Notes for KwaZulu-Natal Finance MEC Ina Cronjé, Contribution of Performance Monitoring and Evaluation to Good Governance Performance Monitoring and Evaluation Conference in Government and State Owned Enterprises
25 Nov 2010
Formulating the problem
The great scientist Albert Einstein stated a truism when he said that the "formulation of the problem is often more essential than its solution."
This immediately brings to mind the anecdote of another scientist who was doing experiments on a grasshopper to see what would happen to it if it loses its legs. He started by removing one leg and told the grasshopper, “Jump!” The grasshopper jumped. He then removed a second leg and repeated the instruction to jump. Again the grasshopper jumped. He continued amputating the grasshopper’s legs and commanded it to jump until only one leg remained. The grasshopper again jumped, albeit with great difficulty. However, when the last leg was removed, the grasshopper did not respond to the instruction to jump. “Eureka!” the excited scientist shouted, rushing to write down his conclusion: When a grasshopper’s legs are all removed, it loses its hearing.

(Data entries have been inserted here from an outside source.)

Lemma json_items_head (o : option_) (os : list option_) (r : str) :
  exists t, join (utf8 ", ") (map json_option (o :: os)) ++ r = 123%N :: t.
Proof.
  cbn [map join]. destruct (map json_option os); unfold json_option;
    eexists; reflexivity.
Qed.

Lemma json_items_inj (os1 : list option_) :
  forall os2 r1 r2,
    join (utf8 ", ") (map json_option os1) ++ 93%N :: r1 =
    join (utf8 ", ") (map json_option os2) ++ 93%N :: r2 ->
    os1 = os2 /\ r1 = r2.
Proof.
  induction os1 as [|o1 os1 IH]; intros os2 r1 r2 H.
  - destruct os2 as [|o2 os2]; [simpl in H; inv H; auto|].
    exfalso. destruct (json_items_head o2 os2 (93%N :: r2)) as (t & E).
    rewrite E in H. discriminate.
  - destruct os2 as [|o2 os2].
    + exfalso. destruct (json_items_head o1 os1 (93%N :: r1)) as (t & E).
      rewrite E in H. discriminate.
    + destruct os1 as [|o1' os1]; destruct os2 as [|o2' os2]; cbn [map join] in H.
      * apply json_option_inj in H as (-> & H). inv H. auto.
      * rewrite <- app_assoc in H. apply json_option_inj in H as (_ & H).
        discriminate.
      * rewrite <- app_assoc in H. apply json_option_inj in H as (_ & H).
        discriminate.
      * rewrite <- !app_assoc in H. apply json_option_inj in H as (-> & H).
        apply app_inv_head in H.
        destruct (IH (o2' :: os2) r1 r2 H) as (E & ->). rewrite E. auto.
Qed.

Lemma json_options_inj (os1 os2 : list option_) (r1 r2 : str) :
  json_options os1 ++ r1 = json_options os2 ++ r2 -> os1 = os2 /\ r1 = r2.
Proof.
  unfold json_options. rewrite <- !app_assoc. intros H.
  apply app_inv_head in H. now apply json_items_inj in H.
Qed.

Lemma hash_base_inj (q1 q2 : question) :
  hash_base q1 = hash_base q2 -> same_content q1 q2.
Proof.
  unfold hash_base, same_content. intros H.
  do 3 apply app_inv_head in H. apply json_str_inj in H as (Ea & H).
  do 3 apply app_inv_head in H. apply json_options_inj in H as (Eo & H).
  do 3 apply app_inv_head in H. apply json_str_inj in H as (Es & H).
  do 3 apply app_inv_head in H. apply json_str_inj in H as (Et & H).
  auto.
Qed.

(** C8. The hash of a question is the SHA-1 digest of the UTF-8 bytes of
    one JSON text, with the keys in sorted order, of its answer, its options
    (the key and the text of each, in their order), its section and its
    stem, and of nothing else: records that agree on these four fields have
    the same hash whatever their source, number, analysis, kind and score,
    and the JSON text is the same only for records that agree on the four
    fields.  Parsing is a function of the text, so a document parsed again
    gives the same records and hashes; parsed under another source name it
    gives the same hashes, record by record; and a question whose point
    value changes keeps its hash. *)
Theorem C8_fingerprint_basis (sha1_hexdigest : list N -> str) :
  (forall q1 q2 : question,
      stem q1 = stem q2 -> options q1 = options q2 ->
      answer q1 = answer q2 -> section q1 = section q2 ->
      qhash sha1_hexdigest q1 = qhash sha1_hexdigest q2) /\
  (forall q : question,
      qhash sha1_hexdigest q = sha1_hexdigest (utf8_encode (hash_base q))) /\
  (forall q1 q2 : question, hash_base q1 = hash_base q2 -> same_content q1 q2) /\
  hash_base Q_SAMPLE =
    dq (utf8 "{'answer': 'AB', 'options': [{'key': 'A', 'text': '红色'}, {'key': 'B', 'text': '蓝'}], 'section': '单选题', 'stem': '下列哪些是颜色'}") /\
  (forall plain s1 s2 : str,
      map (qhash sha1_hexdigest) (parse_questions plain s1) =
      map (qhash sha1_hexdigest) (parse_questions plain s2)) /\
  (forall s1 s2 : str,
      map score (parse_block_common BLOCK_SCORE_2 3 S_SINGLE s1) = [Some (Qmake 2 1)] /\
      map score (parse_block_common BLOCK_SCORE_5 3 S_SINGLE s2) = [Some (Qmake 5 1)] /\
      map (qhash sha1_hexdigest) (parse_block_common BLOCK_SCORE_2 3 S_SINGLE s1) =
      map (qhash sha1_hexdigest) (parse_block_common BLOCK_SCORE_5 3 S_SINGLE s2)).
Proof.
  split; [|split; [|split; [|split; [|split]]]].
  - intros q1 q2 E1 E2 E3 E4. apply same_content_hash. repeat split; assumption.
  - reflexivity.
  - exact hash_base_inj.
  - vm_compute. reflexivity.
  - intros plain s1 s2. apply Forall2_same_content_hash, parse_questions_source.
  - intros s1 s2. split; [vm_compute; reflexivity|].
    split; [vm_compute; reflexivity|].
    apply Forall2_same_content_hash. vm_compute. repeat constructor.
Qed.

This tale is a warning against senseless Performance Monitoring and Evaluation and the conclusions that we draw from it. We can monitor and we can evaluate, but is it contributing to Good Governance? How many legless grasshoppers have unnecessarily received hearing aids at great cost because the “problem” or goal was not formulated properly, resulting in the wrong conclusions being drawn, and in inadequate and generally poor outcomes?
Monitoring and evaluation can only contribute to good governance if we know what we want to measure and evaluate and what we want to achieve by measuring and evaluating.
While process is relevant, it has to produce tangible business results. Most employees will respond to whatever measurements they are given to perform against. If the measurements are related to process activity, people will confine their actions within that narrow domain; and stay away from exploring different ways of doing things. In the end, a great many possibilities for better bottom-line results will be lost.
Purpose of monitoring and evaluation in government
There is a saying that if it does not get measured, it does not get done!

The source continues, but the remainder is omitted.